Continúe humedeciendo el pescado con agua destilada durante todo el proceso, para evitar que se seque. Retire lentamente el microcapilar y resucite los peces con agua destilada corriente. Coloque a los peces en un tanque de recuperación aislado y elimine cualquier distracción que pueda perturbar el proceso de recuperación.
Enjuague el microcapilar antes de la siguiente inyección, para eliminar el bloqueo y asegurarse de que la intensidad de la inyección es suficiente para producir el volumen deseado de 0,5 microlitros de 6-hidroxidopamina. Realizar la evaluación locomotora del pez cebra individualmente, a través de la prueba de tanque abierto, en el día tres y el día 30, después de la 6-hidroxidopamina. Coloque el tanque experimental, con sus paredes cubiertas con papel blanco, en una plataforma elevada.

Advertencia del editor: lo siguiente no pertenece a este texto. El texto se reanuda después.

Lemma tl_fullFetch C component pkgInfo repoUrl vulns :
  loggable_clients C ->
  throws_loggably (fullFetch C component pkgInfo repoUrl vulns).
Proof.
  intros (H1 & H2 & H3 & H4 & H5 & H6 & H7 & H8).
  unfold fullFetch, fetch_group; cbv zeta.
  auto 40 with loggable.
Qed.

End LoggingFacts.

(** ** The derivation rules and the fetch orchestration *)

Module MapperFacts.
Import JS Notions CacheService PropertyMapperService.
Import PromiseFacts LoggingFacts.

Lemma hasFixedVersions_cons (vulnData f : value) (r : list value) :
  member vulnData "fixedVersions" = VArr (f :: r) ->
  hasFixedVersions vulnData = true.
Proof.
  intros H; unfold hasFixedVersions; rewrite H.
  cbn [isArray member String.eqb Ascii.eqb Bool.eqb to_number num_gt andb].
  destruct (Z.of_nat (List.length (f :: r)) >? 0) eqn:E; [reflexivity|].
  cbn [List.length] in E; rewrite Nat2Z.inj_succ, Z.gtb_ltb in E.
  apply Z.ltb_ge in E; lia.
Qed.

Lemma hasFixedVersions_inv (vulnData : value) :
  hasFixedVersions vulnData = true ->
  exists f r, member vulnData "fixedVersions" = VArr (f :: r).
Proof.
  unfold hasFixedVersions.
  destruct (member vulnData "fixedVersions") as [ | | | | |l|];
    try discriminate.
  destruct l as [|f r]; [discriminate|eauto].
Qed.

(** C4, as the code has it: the patch status is
    ["Update available (>= <first fixed version>)"] when the aggregate
    reports vulnerabilities and its fixed-version list is a non-empty
    array, ["Update available (>= NA)"] when it reports vulnerabilities
    without such a list, ["Update available (latest <latest>)"] when it
    reports none and the latest version and the installed version are both
    present (truthy) and differ, and ["Up to date"] in every other case. *)
Theorem computePatchStatus_cases (vulnData pkgInfo pkgData : value) :
  let fixed := member vulnData "fixedVersions" in
  let latest := member pkgData "latestVersion" in
  let installed := member pkgInfo "version" in
  let status := computePatchStatus vulnData pkgInfo pkgData in
  (truthy (member vulnData "hasVulnerabilities") = true ->
     (forall f r, fixed = VArr (f :: r) ->
        status = "Update available (>= " ++ to_string f ++ ")")
     /\ ((forall f r, fixed <> VArr (f :: r)) ->
        status = "Update available (>= NA)"))
  /\ (truthy (member vulnData "hasVulnerabilities") = false ->
     (truthy latest = true -> truthy installed = true ->
      strict_eq latest installed = false ->
        status = "Update available (latest " ++ to_string latest ++ ")")
     /\ (truthy latest = false \/ truthy installed = false
         \/ strict_eq latest installed = true ->
        status = "Up to date")).
Proof.
  intros fixed latest installed status; unfold status, computePatchStatus.
  split; intros Hv; rewrite Hv; split.
  - intros f r Hf; rewrite (hasFixedVersions_cons _ f r Hf).
    fold fixed; rewrite Hf; reflexivity.
  - intros Hn; destruct (hasFixedVersions vulnData) eqn:E; [|reflexivity].
    apply hasFixedVersions_inv in E as (f & r & E).
    exfalso; exact (Hn f r E).
  - intros Hl Hi Hd; fold latest installed; rewrite Hl, Hi, Hd; reflexivity.
  - fold latest installed; intros [H | [H | H]]; rewrite H;
      rewrite ?andb_false_r; reflexivity.
Qed.

Lemma computePatchStatus_cases_witness :
  computePatchStatus Samples.vulnerable_fixed
    (Samples.packageInfo Samples.lodash) Samples.npm_metadata
  = "Update available (>= 4.17.21)"
  /\ computePatchStatus Samples.vulnerable_unfixed
       (Samples.packageInfo Samples.lodash) Samples.npm_metadata
     = "Update available (>= NA)"
  /\ computePatchStatus VNull
       (Samples.packageInfo Samples.lodash) Samples.npm_metadata
     = "Update available (latest 4.17.21)"
  /\ computePatchStatus VNull
       (Samples.packageInfo Samples.lodash) VNull
     = "Up to date".
Proof.
  split; [|split; [|split]].
  - pose proof (computePatchStatus_cases Samples.vulnerable_fixed
                  (Samples.packageInfo Samples.lodash)
                  Samples.npm_metadata) as H.
    cbv zeta in H; destruct H as [H _].
    destruct (H eq_refl) as [H1 _]; exact (H1 _ [] eq_refl).
  - pose proof (computePatchStatus_cases Samples.vulnerable_unfixed
                  (Samples.packageInfo Samples.lodash)
                  Samples.npm_metadata) as H.
    cbv zeta in H; destruct H as [H _].
    destruct (H eq_refl) as [_ H2]; apply H2; intros f r; discriminate.
  - pose proof (computePatchStatus_cases VNull
                  (Samples.packageInfo Samples.lodash)
                  Samples.npm_metadata) as H.
    cbv zeta in H; destruct H as [_ H].
    destruct (H eq_refl) as [H3 _]; exact (H3 eq_refl eq_refl eq_refl).
  - pose proof (computePatchStatus_cases VNull
                  (Samples.packageInfo Samples.lodash) VNull) as H.
    cbv zeta in H; destruct H as [_ H].
    destruct (H eq_refl) as [_ H4]; apply H4; left; reflexivity.
Defined.

(** C4, as stated, fails when the installed version is absent or empty:
    the latest version then differs from it, and the status is
    ["Up to date"]. *)
Lemma computePatchStatus_without_installed_version :
  let absent := VObj [("ecosystem", VStr "npm"); ("name", VStr "lodash")] in
  let empty := VObj [("ecosystem", VStr "npm"); ("name", VStr "lodash");
                     ("version", VStr "")] in
  strict_eq (member Samples.npm_metadata "latestVersion")
    (member absent "version") = false
  /\ computePatchStatus VNull absent Samples.npm_metadata = "Up to date"
  /\ strict_eq (member Samples.npm_metadata "latestVersion")
       (member empty "version") = false
  /\ computePatchStatus VNull empty Samples.npm_metadata = "Up to date"
  /\ computePatchStatus VNull empty Samples.npm_metadata
     <> "Update available (latest 4.17.21)".
Proof. repeat split; vm_compute; try reflexivity; discriminate. Qed.

(** The patch status is never the bare ["Update available"] that the
    recommendation note compares it with. *)
Lemma computePatchStatus_not_bare (vulnData pkgInfo pkgData : value) :
  str_eq (VStr (computePatchStatus vulnData pkgInfo pkgData))
    "Update available" = false.
Proof.
  unfold str_eq, computePatchStatus; simpl.
  destruct (truthy (member vulnData "hasVulnerabilities")).
  - destruct (hasFixedVersions vulnData); reflexivity.
  - destruct (_ && _); reflexivity.
Qed.

(** C5, on the code: the note ["Recommended version: NA"] is never
    appended.  The note is guarded by a comparison of the patch status with
    the bare ["Update available"], which [computePatchStatus] never
    returns; so a component whose aggregate reports vulnerabilities without
    a fixed version gets the status ["Update available (>= NA)"] and its
    comments without any recommendation, on the full fetch and on the
    cached path alike. *)
Theorem recommendation_NA_never_appended :
  (forall vulnData pkgInfo pkgData,
     str_eq (VStr (computePatchStatus vulnData pkgInfo pkgData))
       "Update available" = false)
  /\ (let props :=
        Samples.returned
          (fetchComponentData
             (Samples.clients (Ok Samples.npm_metadata)
                (Ok Samples.vulnerable_unfixed))
             1700000000010 Samples.lodash Samples.lodash_vulnerabilities
             Samples.empty_state) in
      member props "Patch Status" = VStr "Update available (>= NA)"
      /\ member props "Comments or Notes"
         = VStr ("Description: Lodash modular utilities.; "
                 ++ "3 known vulnerabilities; "
                 ++ "Popular project (58000 stars)"))
  /\ (let props :=
        Samples.returned
          (fetchComponentData
             (Samples.clients (Ok Samples.npm_metadata)
                (Ok Samples.vulnerable_unfixed))
             1700000000010 Samples.lodash Samples.lodash_vulnerabilities
             (Samples.warm_state_with Samples.vulnerable_unfixed)) in
      member props "Patch Status" = VStr "Update available (>= NA)"
      /\ member props "Comments or Notes"
         = VStr ("Description: Lodash modular utilities.; "
                 ++ "3 known vulnerabilities; "
                 ++ "Popular project (58000 stars)")).
Proof.
  split; [exact computePatchStatus_not_bare|].
  split; split; vm_compute; reflexivity.
Qed.

(** When a fixed version is known, the note names the first one. *)
Example recommendation_names_first_fixed_version :
  member
    (Samples.returned
       (fetchComponentData
          (Samples.clients (Ok Samples.npm_metadata)
             (Ok Samples.vulnerable_fixed))
          1700000000010 Samples.lodash Samples.lodash_vulnerabilities
          Samples.empty_state))
    "Comments or Notes"
  = VStr ("Description: Lodash modular utilities.; "
          ++ "3 known vulnerabilities; Popular project (58000 stars); "
          ++ "Recommended version: 4.17.21").
Proof. vm_compute; reflexivity. Qed.

Section Orchestration.
Variable C : collaborators.

(** For a package info that is there: when the dependencies of a
    component are cache-resident with the values of the sources,
    [isAllDataCached] answers true and the synchronous path
    [buildPropertiesFromCachedData] yields what the full fetch yields: the
    same property set, or the same exception. *)
Lemma fast_path_equals_full_fetch
  (st : state) (component pkgInfo repoUrl sbomVulnerabilities : value) :
  nullish pkgInfo = false ->
  dependencies_resident C st pkgInfo repoUrl ->
  isAllDataCached component pkgInfo repoUrl st = Ok true
  /\ buildPropertiesFromCachedData C component pkgInfo repoUrl
       sbomVulnerabilities st
     = fullFetch C component pkgInfo repoUrl sbomVulnerabilities.
Proof.
  intros Hn (Hnpm & Hpypi & Hmaven & Hvuln & Hgh & Hgh0).
  destruct (Hvuln Hn) as [Hvh Hvs].
  split.
  - unfold isAllDataCached.
    destruct (negb (truthy pkgInfo) || _); [reflexivity|].
    assert (Hg : (if truthy repoUrl
                  then bind (repo_slug repoUrl)
                         (fun slug => Ok (key "github" [slug]))
                  else Ok VNull)
                 = Ok (if truthy repoUrl
                       then match repo_slug repoUrl with
                            | Ok slug => key "github" [slug]
                            | Throw _ => VNull
                            end
                       else VNull)).
    { destruct (truthy repoUrl); [|reflexivity].
      destruct (Hgh eq_refl) as (slug & -> & _); reflexivity. }
    rewrite Hg; cbn [bind]; f_equal; unfold absent_or_cached.
    rewrite Hvh, orb_true_r, andb_true_r.
    apply andb_true_intro; split.
    + destruct (str_eq (member pkgInfo "ecosystem") "npm") eqn:E1.
      { destruct (Hnpm eq_refl) as [-> _]; apply orb_true_r. }
      destruct (str_eq (member pkgInfo "ecosystem") "pypi") eqn:E2.
      { destruct (Hpypi eq_refl eq_refl) as [-> _]; apply orb_true_r. }
      destruct (str_eq (member pkgInfo "ecosystem") "maven") eqn:E3.
      { destruct (Hmaven eq_refl eq_refl eq_refl) as [-> _].
        apply orb_true_r. }
      reflexivity.
    + destruct (truthy repoUrl); [|reflexivity].
      destruct (Hgh eq_refl) as (slug & -> & [-> _]); apply orb_true_r.
  - unfold buildPropertiesFromCachedData, fullFetch, fetch_group.
    unfold JS.get; rewrite Hn; cbn [bind].
    rewrite Hvs.
    assert (Hp : (if str_eq (member pkgInfo "ecosystem") "npm"
                  then fetchNpmData C (member pkgInfo "name")
                  else if str_eq (member pkgInfo "ecosystem") "pypi"
                  then fetchPyPiData C (member pkgInfo "name")
                  else if str_eq (member pkgInfo "ecosystem") "maven"
                  then fetchMavenData C (member pkgInfo "group")
                         (member pkgInfo "name")
                  else Ok VNull)
                 = Ok (if str_eq (member pkgInfo "ecosystem") "npm"
                       then get (key "npm" [member pkgInfo "name"]) st
                       else if str_eq (member pkgInfo "ecosystem") "pypi"
                       then get (key "pypi" [member pkgInfo "name"]) st
                       else if str_eq (member pkgInfo "ecosystem") "maven"
                       then get (key "maven" [member pkgInfo "group";
                                              member pkgInfo "name"]) st
                       else VNull)).
    { destruct (str_eq (member pkgInfo "ecosystem") "npm") eqn:E1.
      { now destruct (Hnpm eq_refl) as [_ ->]. }
      destruct (str_eq (member pkgInfo "ecosystem") "pypi") eqn:E2.
      { now destruct (Hpypi eq_refl eq_refl) as [_ ->]. }
      destruct (str_eq (member pkgInfo "ecosystem") "maven") eqn:E3.
      { now destruct (Hmaven eq_refl eq_refl eq_refl) as [_ ->]. }
      reflexivity. }
    rewrite Hp.
    destruct (truthy repoUrl) eqn:Er.
    + destruct (Hgh eq_refl) as (slug & -> & [_ ->]); cbn [bind].
      rewrite Promise_all_fourth.
      destruct (fetchEol C component pkgInfo); reflexivity.
    + rewrite (Hgh0 eq_refl), Promise_all_fourth; cbn [bind].
      destruct (fetchEol C component pkgInfo); reflexivity.
Qed.
(* ===================================================================== *)
(** ** Facts about the library functions *)
(* ===================================================================== *)

Lemma startswith_app (pat rest : bytes) : startswith pat (pat ++ rest)%list = true.
Proof.
  induction pat as [|p pat IH]; simpl; [reflexivity|].
  rewrite IH, (Byte.byte_dec_lb (x := p) eq_refl). reflexivity.
Qed.

Lemma startswith_spec (pat s : bytes) :
  startswith pat s = true <-> exists rest, s = (pat ++ rest)%list.
Proof.
  split.
  - revert s. induction pat as [|p pat IH]; intros s Hs.
    + exists s. reflexivity.
    + destruct s as [|c s]; simpl in Hs; [discriminate|].
      apply andb_true_iff in Hs. destruct Hs as [Hpc Hrest].
      apply Byte.byte_dec_bl in Hpc. subst c.
      destruct (IH s Hrest) as [rest ->]. exists rest. reflexivity.
  - intros [rest ->]. apply startswith_app.
Qed.

(** [pat in s] holds exactly when [s] is some bytes, then [pat], then some
    bytes. *)
Lemma contains_spec (pat s : bytes) :
  contains pat s = true <-> exists before after, s = (before ++ pat ++ after)%list.
Proof.
  split.
  - induction s as [|c s IH]; simpl; intros Hs.
    + rewrite orb_false_r in Hs. apply startswith_spec in Hs.
      destruct Hs as [rest Hrest]. exists [], rest. exact Hrest.
    + apply orb_true_iff in Hs. destruct Hs as [Hs|Hs].
      * apply startswith_spec in Hs. destruct Hs as [rest Hrest].
        exists [], rest. exact Hrest.
      * destruct (IH Hs) as (before & after & ->).
        exists (c :: before), after. reflexivity.
  - intros (before & after & ->).
    induction before as [|c before IH]; simpl.
    + destruct (pat ++ after)%list eqn:Heq; simpl.
      * destruct pat; [reflexivity | discriminate].
      * rewrite <- Heq, startswith_app. reflexivity.
    + rewrite IH. apply orb_true_r.
Qed.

Ilumine el tanque desde el fondo, utilizando una fuente de luz. Llene el tanque con 80 a 90% de agua destilada y mantenga la temperatura en 28, más o menos un grado Centígrado. Mida la temperatura con un termómetro y regule con un calentador de acuario comercial.
Después de un mínimo de dos minutos de aclimatación, registre el comportamiento de natación de los peces desde una vista planificada en el plano bidimensional del área experimental, utilizando una cámara de video durante cinco minutos. Para evitar inconsistencias, en diferentes lotes de grabaciones, no exceda los 10 minutos de aclimatación. Analizar los vídeos utilizando software de seguimiento de vídeo con el protocolo de tanque abierto, para la adquisición de la distancia recorrida y la velocidad media de cada sujeto.
El presente experimento evaluó los cambios en el comportamiento de natación del pez cebra adulto, después de la microinyección intraerebroventricular con 6-hidroxidopamina. La principal región cerebral de interés fue el diencéfalo ventral, formado por la zona preóptica, el tubérculo posterior y el hipotálamo. Más del 85% de las neuronas dopaminérgicas inmunorreactivas de tirosina hidroxilasa en el diencéfalo ventral fueron ablacionadas en el tercer día después de la recesión.
El número de neuronas dopaminérgicas inmunorreactivas tirosina hidroxilasa aumenta en más del 50% en el día 14 después de la recesión, antes de lograr la regeneración completa 30 días después de la recesión. El análisis del comportamiento de natación del pez cebra, utilizando un software de seguimiento de video, indicó que tanto la velocidad media como la distancia recorrida del grupo lesionado, en el tercer día de la postlesión, se redujeron significativamente a menos del 45% en comparación con la simulación. El grupo lesionado mostró recuperación de la función motora, 30 días después de la eclosión, sin diferencias significativas entre la velocidad media o la distancia recorrida, en comparación con la simulación.
Es importante que la evaluación locomotora se realice dentro de un plazo fijo. Por ejemplo, de 8:00 a.m. a 12:00 p.m. Y la temperatura del agua se mantuvo en 28 grados centígrados, durante todo el experimento. Se pueden realizar otras pruebas de comportamiento, como el cardumen y los comportamientos similares a la ansiedad, para explorar cambios adicionales o efectos funcionales de la ablación de neuronas dopaminérgicas, después de la inyección de 6-OHDA del cerebro adulto de pez cebra.